The quickstart guide provides a five-minute path from a basic OpenAI wrapper to a production-ready LLM application featuring full observability and fine-tuning. Detailed tutorials are available for building chatbots, email assistants, weather-based RAG systems, and structured data extraction pipelines.

Example Use Cases

Optimizing Data Extraction (NER) Learn how to refine a Named Entity Recognition pipeline using fine-tuning and Dynamic In-Context Learning (DICL). This approach can enable a GPT-4o Mini model to outperform GPT-4o on specific tasks while reducing cost and latency.

Agentic RAG – Multi-Hop Q&A Develop a retrieval agent capable of performing multi-hop searches across sources like Wikipedia. The agent autonomously determines when it has gathered sufficient context to resolve complex queries.
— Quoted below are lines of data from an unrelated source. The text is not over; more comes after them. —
(* ===== verification/Nodes.v ===== *)
(** * The turn nodes: coach, user, grader, referee

    Each definition is the whole Python function of
    [src/langchain_referee.py]: its "skip if not my turn" check, its
    early returns, the evaluations that can raise, the LLM call and the
    dict of updates it returns.  The catalog [SOP_STEPS] is a Section
    variable: the nodes only read it.  The orchestrator, the fifth node,
    is in [Consensus].  The second half of the file gives each node's
    exact update on the inputs a session gives it: the trainee's reply
    and its routing, the grader in grading and in interaction mode, the
    referee's audit and its skip. *)

From S2P Require Import Prelude PyRuntime PyText Prompts Catalog Session Fixtures.

Import Catalog.
Local Open Scope Z_scope.

(** [if state.get("next_node") and state["next_node"] != me]: the skip
    check of [coach_node] and [referee_node]. *)
Definition other_turn (me : node) (s : StateDict) : bool :=
  match next_node s with
  | Some n => bool_decide (n <> me)
  | None => false
  end.

(** The grader's verdict dict
    [{"role": "grader", "message": m, "current_step": k, "step_passed": b}]. *)
Definition grader_dict (message : pyval) (step : Z) (passed : bool) : pyval :=
  PDict [("role", PStr "grader"); ("message", message);
         ("current_step", PInt step); ("step_passed", PBool passed)].

(** The referee's verdict when its inputs are missing. *)
Definition missing_inputs_verdict : pyval :=
  PDict [("referee_grade", PStr "fail"); ("feedback", PStr "Missing inputs.");
         ("must_regenerate", PBool true)].

(** [f"{x['role'].capitalize()}: {x['content']}"]: the role must be a
    string (the method call), the content is rendered with [str()]. *)
Definition dialogue_line (x : pyval) : res exn string :=
  let? role := py_getitem x "role" in
  let? role_text := match role with PStr r => Ok r | _ => Err AttributeError end in
  let? content := py_getitem x "content" in
  Ok (str_capitalize role_text +:+ ": " +:+ py_str content).

(** ["\n".join([... for x in dialogue])]: the list is built first. *)
Definition dialogue_text (dialogue : list pyval) : res exn string :=
  let? lines := res_map dialogue_line dialogue in
  Ok (String.concat nl lines).

Section WithCatalog.

(** The nodes read the module-level dict [SOP_STEPS]. *)
Variable SOP_STEPS : sop_table.

(** ** [coach_node] *)

(** The prompt and the human message: the situation on the first turn
    (with [str(SOP_STEPS)]) and an empty message; the dialogue so far in
    both afterwards. *)
Definition coach_node (s : StateDict) : M update :=
  if other_turn Coach s then eret [] else
  let dialogue := dialogue_history s in
  let* prompt_text :=
    (match dialogue with
     | [] => eret (coach_first_prompt (sop_repr SOP_STEPS), "")
     | _ => let* text := elift (dialogue_text dialogue) in
            eret (coach_dialogue_prompt text, text)
     end) in
  let* result := call_llm [SystemMessage prompt_text.1; HumanMessage prompt_text.2] in
  let grader_reply := str_strip (reply_content result) in
  eret [Set_coach_message (PStr grader_reply);
        Set_input_message (msg "coach" grader_reply);
        Set_last_grader PNone;
        Set_last_referee PNone;
        Set_history (history s ++ [msg "coach" grader_reply]);
        Set_dialogue_history (dialogue ++ [msg "coach" grader_reply]);
        Set_next_node Grader].

(** ** [user_node] *)

(** The description lookup inside the [print] runs before [input()]. *)
Definition user_node (s : StateDict) : M update :=
  elift (get_sop_step_description SOP_STEPS (PInt (current_step s))) >>
  let* input_text := input in
  let reply := msg "user" input_text in
  let next := if String.prefix "coach:" (str_lower input_text)
              then Coach else Grader in
  eret [Set_input_message reply;
        Set_history (history s ++ [reply]);
        Set_next_node next].

(** ** [grader_node] *)

(** [state.get("input_message", {}).get("content")]: the key is always
    present, so the default [{}] is never used, and a [None] message
    raises [AttributeError]. *)
Definition message_content (s : StateDict) : res exn pyval :=
  py_get (input_message s) "content" PNone.

(** The prompts' keyword arguments are evaluated in the order written
    ([SOP_STEPS[...]] can raise [KeyError]) and rendered with [str()];
    the message graded or answered is the reply itself, a string once
    [startswith] has succeeded on it. *)
Definition grader_node (s : StateDict) : M update :=
  let* grader_message_content := elift (message_content s) in
  let* direct_question_to_grader :=
    elift (py_startswith grader_message_content "Grader:") in
  if negb direct_question_to_grader
     && negb (bool_decide (next_node s = Some Grader)) then
    (* return {"next_node": state["next_node"]} *)
    match next_node s with
    | Some n => eret [Set_next_node n]
    | None => eraise (KeyError (PStr "next_node"))
    end
  else if negb (truthy grader_message_content) then
    eret [Set_last_grader
            (grader_dict (PStr "No message to grade.") (current_step s) false)]
  else if direct_question_to_grader then
    let* details := elift (sop_getitem SOP_STEPS (PInt (current_step s))) in
    let* prompt := elift (str_format GRADER_INTERACTION_PROMPT
                     [("SOP", sop_repr SOP_STEPS);
                      ("step", py_str (PInt (current_step s)));
                      ("SOP_STEP_DETAILS", py_str details);
                      ("conversation_history", py_str (PList (history s)))]) in
    let* grader_response :=
      call_llm [SystemMessage prompt; HumanMessage (py_str grader_message_content)] in
    let last_grader :=
      grader_dict (PStr (reply_content grader_response)) (current_step s) false in
    eret [Set_last_grader last_grader;
          Set_next_node User;
          Set_history (history s ++ [last_grader])]
  else
    let* step_desc := elift (get_sop_step_description SOP_STEPS (PInt (current_step s))) in
    let* details := elift (sop_getitem SOP_STEPS (PInt (current_step s))) in
    let* prompt := elift (str_format GRADER_GRADING_PROMPT
                     [("step", py_str (PInt (current_step s)));
                      ("step_desc", py_str step_desc);
                      ("SOP_STEP_DETAILS", py_str details)]) in
    let* grader_response :=
      call_llm [SystemMessage prompt; HumanMessage (py_str grader_message_content)] in
    let* grader_json := elift (parse_json grader_response) in
    eret [Set_last_grader grader_json; Set_next_node Referee].

(** ** [referee_node] *)

(** The referee is sent the system prompt for the current step and,
    as the user message, [json.dumps] of
    [{"grader_reply": <the reply>, "grader_feedback": <the verdict>}]. *)
Definition referee_node (s : StateDict) : M update :=
  if other_turn Referee s then eret [Set_last_referee PNone] else
  let* grader_message_content := elift (message_content s) in
  let grader_feedback := last_grader s in
  if negb (truthy grader_message_content) || negb (truthy grader_feedback) then
    eret [Set_last_referee missing_inputs_verdict]
  else
  let* step_desc := elift (get_sop_step_description SOP_STEPS (PInt (current_step s))) in
  let* details := elift (sop_getitem SOP_STEPS (PInt (current_step s))) in
  let* system_prompt := elift (str_format REFEREE_SYSTEM_PROMPT
                          [("step", py_str (PInt (current_step s)));
                           ("step_desc", py_str step_desc);
                           ("SOP_STEP_DETAILS", py_str details)]) in
  let referee_input := PDict [("grader_reply", grader_message_content);
                              ("grader_feedback", grader_feedback)] in
  let* referee_response :=
    call_llm [SystemMessage system_prompt; HumanMessage (json_dumps referee_input)] in
  let* referee_json := elift (parse_json referee_response) in
  eret [Set_last_referee referee_json].

End WithCatalog.

(** ** Specifications of the nodes

    For each node, on the inputs a real session gives it, the exact
    update it returns, the tapes it leaves and the messages it sends.
    These are the steps the graph-level theorems of [Graph] compose. *)

(** The current step can be described and looked up in the catalog:
    neither [get_sop_step_description] nor [SOP_STEPS[current_step]]
    raises. *)
Definition step_defined (t : sop_table) (k : Z) : bool :=
  match get_sop_step_description t (PInt k), sop_getitem t (PInt k) with
  | Ok _, Ok _ => true
  | _, _ => false
  end.

(** A rendered prompt (the templates always render, see [Prompts]). *)
Definition rendered (r : res exn string) : string :=
  match r with Ok p => p | Err _ => "" end.

(** The keyword arguments of the grading and the referee prompts. *)
Definition step_args (k : Z) (desc details : pyval) : list (string * string) :=
  [("step", py_str (PInt k)); ("step_desc", py_str desc); ("SOP_STEP_DETAILS", py_str details)].

(** What the grader is sent to grade the reply [x] on step [k]. *)
Definition grading_messages (t : sop_table) (k : Z) (x : string) : list chat_message :=
  match get_sop_step_description t (PInt k), sop_getitem t (PInt k) with
  | Ok desc, Ok details =>
      [SystemMessage (rendered (str_format GRADER_GRADING_PROMPT (step_args k desc details)));
       HumanMessage x]
  | _, _ => []
  end.

(** What the referee is sent to audit the verdict [gv] on the reply [x]. *)
Definition referee_messages (t : sop_table) (k : Z) (x : string) (gv : pyval)
  : list chat_message :=
  match get_sop_step_description t (PInt k), sop_getitem t (PInt k) with
  | Ok desc, Ok details =>
      [SystemMessage (rendered (str_format REFEREE_SYSTEM_PROMPT (step_args k desc details)));
       HumanMessage (json_dumps (PDict [("grader_reply", PStr x); ("grader_feedback", gv)]))]
  | _, _ => []
  end.

(** What the grader is sent to answer the question [q] on step [k]. *)
Definition interaction_messages (t : sop_table) (k : Z) (h : list pyval) (q : string)
  : list chat_message :=
  match sop_getitem t (PInt k) with
  | Ok details =>
      [SystemMessage (rendered (str_format GRADER_INTERACTION_PROMPT
         [("SOP", sop_repr t); ("step", py_str (PInt k));
          ("SOP_STEP_DETAILS", py_str details); ("conversation_history", py_str (PList h))]));
       HumanMessage q]
  | Err _ => []
  end.

Lemma step_defined_inv t k :
  step_defined t k = true ->
  (exists d, get_sop_step_description t (PInt k) = Ok d) /\
  (exists st, sop_getitem t (PInt k) = Ok st).
Proof.
  unfold step_defined.
  destruct (get_sop_step_description _ _), (sop_getitem _ _); try discriminate; eauto.
Qed.

Lemma ebind_Ok {E S A B} (c : ESM E S A) (k : A -> ESM E S B) s a s' :
  c s = Ok (a, s') -> ebind c k s = k a s'.
Proof. intros H. unfold ebind. by rewrite H. Qed.

Lemma str_neq_empty x : x <> "" -> String.eqb x "" = false.
Proof. intros Hx. by destruct (String.eqb_spec x ""). Qed.

(** The proofs below rewrite with the prompts' renderings instead of
    computing them. *)
Local Opaque str_format.

(** A template that renders is what [rendered] gives. *)
Lemma rendered_Ok tpl kw p : str_format tpl kw = Ok p -> rendered (str_format tpl kw) = p.
Proof. by intros ->. Qed.

(** ** [user_node] *)

(** The trainee's reply: [user_node] reads one console line [x],
    records [{"role": "user", "content": x}] as the pending message and
    in [history], and routes to the coach exactly when [x], lowercased,
    starts with "coach:", to the grader otherwise. *)
Lemma user_node_Ok SOP_STEPS s e x rest d :
  stdin e = x :: rest ->
  get_sop_step_description SOP_STEPS (PInt (current_step s)) = Ok d ->
  user_node SOP_STEPS s e =
    Ok ([Set_input_message (msg "user" x);
         Set_history (history s ++ [msg "user" x]);
         Set_next_node (if String.prefix "coach:" (str_lower x) then Coach else Grader)],
        mkEnv rest (llm e) (sent e)).
Proof. intros Hin Hd. unfold user_node, ebind, elift, eret, input. by rewrite Hd, Hin. Qed.

Lemma user_node_spec SOP_STEPS s e x rest :
  stdin e = x :: rest ->
  step_defined SOP_STEPS (current_step s) = true ->
  user_node SOP_STEPS s e =
    Ok ([Set_input_message (msg "user" x);
         Set_history (history s ++ [msg "user" x]);
         Set_next_node (if String.prefix "coach:" (str_lower x) then Coach else Grader)],
        mkEnv rest (llm e) (sent e)).
Proof.
  intros Hin Hdef. apply step_defined_inv in Hdef as [[d Hd] _].
  exact (user_node_Ok _ _ _ _ _ _ Hin Hd).
Qed.
(* ===== verification/Limits.v ===== *)
(** * What one invocation can do, and what a completed session costs

    An invocation runs each node once at most and ends after the
    orchestrator.  Only the orchestrator moves the step or sets [done],
    by one at most.  The potential
    [potential s = current_step + (done ? 1 : 0)] therefore grows by at
    most one per invocation, and every invocation that returns reads a
    console line ([Driver.invoke_consumes]): along the driver loop the
    potential gained is at most the number of lines read, so a session
    that completes, going from potential 1 to potential 7, has read at
    least six lines, one graded answer per step of the procedure. *)

From S2P Require Import Prelude PyRuntime Catalog Session Fixtures Nodes Consensus Graph Driver.
Import Catalog Consensus.
Local Open Scope Z_scope.

(** The progress of a session: the step, and one more once it is done. *)
Definition potential (s : StateDict) : Z :=
  current_step s + (if done s then 1 else 0).

(** ** Which nodes move the potential *)

(** Every node but the orchestrator leaves the step and [done] alone. *)
Lemma node_frame SOP_STEPS n s :
  n <> Orchestrator ->
  has_post (run_node SOP_STEPS n s) (fun u => potential (apply_update u s) = potential s).
Proof.
  intros Hn. destruct n; simpl; try congruence;
    unfold coach_node, user_node, grader_node, referee_node; solve_post;
    destruct s; reflexivity.
Qed.

(** The orchestrator raises the potential by one at most. *)
Lemma orchestrate_potential s u :
  orchestrate s = Ok u -> potential (apply_update u s) <= potential s + 1.
Proof.
  intros Hu. unfold potential.
  destruct (orchestrate_Ok_cases _ _ Hu) as [-> | [-> | [-> | [_ ->]]]]; clear Hu;
    destruct s as [cs gr dn lg lr h im cm dh nn];
    unfold advance_update, fail_update, dispute_update, MAX_STEP; simpl; try lia.
  rewrite Z.geb_leb. destruct (Z.leb_spec 6 cs), dn; cbn iota; lia.
Qed.

(** A run of [exec] raises the potential by one at most: the orchestrator
    runs once at most, and ends the run. *)
Lemma exec_potential SOP_STEPS b n s e s' e' :
  exec SOP_STEPS b n s e = Ok (s', e') -> potential s' <= potential s + 1.
Proof.
  revert n s e. induction b as [|b IH]; intros n s e H; [discriminate |].
  apply exec_S_inv in H as (u & e1 & Hu & H).
  destruct (decide (n = Orchestrator)) as [-> | Hn].
  - cbn [run_node orchestrator_node successor route_orchestrator] in Hu, H.
    apply elift_inv_Ok in Hu as [Hu _]. destruct H as [-> _].
    exact (orchestrate_potential _ _ Hu).
  - pose proof (node_frame SOP_STEPS n s Hn _ _ _ Hu) as Hf. cbv beta in Hf.
    destruct (successor n _); [apply IH in H | destruct H as [-> _]]; lia.
Qed.

(** ** Theorems *)

(** C18: One invocation advances a session by at most one unit of
    progress: the step moves by one at most, or the session is marked
    [done] on the last step, never both and never more. *)
Theorem invoke_potential_bound SOP_STEPS s e s' e' :
  invoke SOP_STEPS s e = Ok (s', e') -> potential s' <= potential s + 1.
Proof. unfold invoke. apply exec_potential. Qed.

(** C6: A session advances by one step at most per answer it reads: along
    the driver loop, the progress gained (steps, and finishing) is at
    most the number of console lines consumed, since each invocation
    judges one answer and advances by one unit at most.  So a session
    completed from the initial state (step 1 to [done] on step 6) has
    read six answers at least. *)
Theorem drive_progress_per_answer SOP_STEPS f s e s' e' :
  drive SOP_STEPS f s e = Ok (Some s', e') ->
  potential s' + Z.of_nat (length (stdin e')) <= potential s + Z.of_nat (length (stdin e)).
Proof.
  revert s e. induction f as [|f IH]; intros s e H; simpl in H;
    destruct (done s); inv_run; try lia.
  pose proof (exec_potential _ _ _ _ _ _ _ H0).
  pose proof (invoke_consumes _ _ _ _ _ H0).
  apply IH in H. lia.
Qed.

(** ** Witnesses *)

Lemma invoke_potential_bound_witness :
  exists s' e', invoke SOP145 initial_state section8_env = Ok (s', e') /\
    potential s' <= potential initial_state + 1.
Proof.
  destruct (invoke SOP145 initial_state section8_env) as [[s' e'] | ex] eqn:E;
    [| vm_compute in E; discriminate].
  exists s', e'. split; [reflexivity | exact (invoke_potential_bound _ _ _ _ _ E)].
Defined.

(** The session of six accepted answers: from potential 1 to 7, reading
    its six lines. *)
Lemma drive_progress_per_answer_witness :
  exists s e', drive SOP145 7 initial_state passing_env = Ok (Some s, e') /\
    potential s = 7 /\ stdin e' = [] /\
    potential s + Z.of_nat (length (stdin e')) <=
      potential initial_state + Z.of_nat (length (stdin passing_env)).
Proof.
  destruct (drive SOP145 7 initial_state passing_env) as [[[s |] e'] | ex] eqn:E;
    try (vm_compute in E; discriminate).
  exists s, e'. split; [reflexivity |].
  split; [vm_compute in E; injection E as <- <-; reflexivity |].
  split; [vm_compute in E; injection E as <- <-; reflexivity |].
  exact (drive_progress_per_answer _ _ _ _ _ _ E).
Defined.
Preference-Aligned Content Generation Fine-tune GPT-4o Mini to generate creative content, such as haikus, that aligns with specific stylistic preferences. This demonstrates the data flywheel in action: superior variants generate better training data, which in turn creates even more refined variants.

Boosting Logic with Best-of-N Sampling Enhance an LLM's strategic reasoning—such as chess performance—by generating multiple move options and selecting the most promising one. This technique significantly improves output quality without changing the underlying model.

Custom DSPy Optimization Recipes Use external tools like DSPy to optimize TensorZero functions, allowing for custom optimization workflows tailored to specific mathematical or logical reasoning tasks.

TensorZero was developed by a team with deep expertise in systems and machine learning, including former Rust compiler maintainers, ML researchers, and veteran startup executives. The platform is designed to help engineers build and manage LLM applications that learn and improve from real-world experience.